*EXERCISE REQUIREMENTS*
The answer must be the lines from the one containing "intros Hbefore Hact." through the last line of the data below, copied exactly, with nothing else.

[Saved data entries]
★ ★ ★ ★ ★ ★ ★

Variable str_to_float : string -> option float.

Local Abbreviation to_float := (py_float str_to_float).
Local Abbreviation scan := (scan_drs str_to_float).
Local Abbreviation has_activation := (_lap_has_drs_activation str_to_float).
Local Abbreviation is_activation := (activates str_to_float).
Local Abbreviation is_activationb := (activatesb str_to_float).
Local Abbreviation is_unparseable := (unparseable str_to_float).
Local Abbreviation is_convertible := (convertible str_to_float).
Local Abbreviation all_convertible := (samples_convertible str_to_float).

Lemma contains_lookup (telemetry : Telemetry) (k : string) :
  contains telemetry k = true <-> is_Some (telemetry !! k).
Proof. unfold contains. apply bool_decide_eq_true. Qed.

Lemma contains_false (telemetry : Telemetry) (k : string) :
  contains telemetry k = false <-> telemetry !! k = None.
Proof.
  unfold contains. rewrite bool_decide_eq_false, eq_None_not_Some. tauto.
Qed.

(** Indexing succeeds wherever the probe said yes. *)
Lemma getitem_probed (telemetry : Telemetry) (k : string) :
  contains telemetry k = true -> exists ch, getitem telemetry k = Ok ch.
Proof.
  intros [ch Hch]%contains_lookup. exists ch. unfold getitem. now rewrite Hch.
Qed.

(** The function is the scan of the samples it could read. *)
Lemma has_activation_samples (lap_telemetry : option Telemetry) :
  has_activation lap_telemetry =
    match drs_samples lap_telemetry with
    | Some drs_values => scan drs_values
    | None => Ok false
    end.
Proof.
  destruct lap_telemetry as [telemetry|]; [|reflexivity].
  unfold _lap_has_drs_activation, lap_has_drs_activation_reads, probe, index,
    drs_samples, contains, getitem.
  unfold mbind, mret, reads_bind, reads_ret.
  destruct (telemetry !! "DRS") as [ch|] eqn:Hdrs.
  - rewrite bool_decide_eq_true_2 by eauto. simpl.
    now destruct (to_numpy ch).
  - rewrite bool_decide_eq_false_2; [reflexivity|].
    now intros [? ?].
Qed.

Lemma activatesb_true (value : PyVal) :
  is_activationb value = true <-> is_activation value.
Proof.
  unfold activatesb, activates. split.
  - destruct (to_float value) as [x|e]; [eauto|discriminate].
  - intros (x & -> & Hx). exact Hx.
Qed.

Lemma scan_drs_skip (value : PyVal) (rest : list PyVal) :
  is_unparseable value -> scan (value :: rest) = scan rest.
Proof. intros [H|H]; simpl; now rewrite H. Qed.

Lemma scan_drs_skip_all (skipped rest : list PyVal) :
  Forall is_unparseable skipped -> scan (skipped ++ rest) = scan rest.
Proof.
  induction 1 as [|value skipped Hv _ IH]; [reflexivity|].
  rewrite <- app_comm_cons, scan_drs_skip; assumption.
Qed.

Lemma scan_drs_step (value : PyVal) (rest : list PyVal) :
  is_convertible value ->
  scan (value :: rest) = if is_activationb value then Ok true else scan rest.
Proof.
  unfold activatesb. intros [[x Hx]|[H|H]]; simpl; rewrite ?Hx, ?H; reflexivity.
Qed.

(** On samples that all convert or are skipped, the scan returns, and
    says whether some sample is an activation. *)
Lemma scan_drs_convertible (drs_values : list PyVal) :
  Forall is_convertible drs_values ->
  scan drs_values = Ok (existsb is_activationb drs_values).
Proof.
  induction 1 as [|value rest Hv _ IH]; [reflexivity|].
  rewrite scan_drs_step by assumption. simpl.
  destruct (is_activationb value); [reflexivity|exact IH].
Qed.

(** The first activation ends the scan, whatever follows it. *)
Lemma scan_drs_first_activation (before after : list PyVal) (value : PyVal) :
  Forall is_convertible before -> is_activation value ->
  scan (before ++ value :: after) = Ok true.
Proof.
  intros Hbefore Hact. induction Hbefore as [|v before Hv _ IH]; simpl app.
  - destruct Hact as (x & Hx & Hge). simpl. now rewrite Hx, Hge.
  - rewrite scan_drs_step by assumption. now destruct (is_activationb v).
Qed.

★ ★ ★ ★ ★ ★ ★

*EXERCISE RESPONSE*
  intros Hbefore Hact. induction Hbefore as [|v before Hv _ IH]; simpl app.
  - destruct Hact as (x & Hx & Hge). simpl. now rewrite Hx, Hge.
  - rewrite scan_drs_step by assumption. now destruct (is_activationb v).
Qed.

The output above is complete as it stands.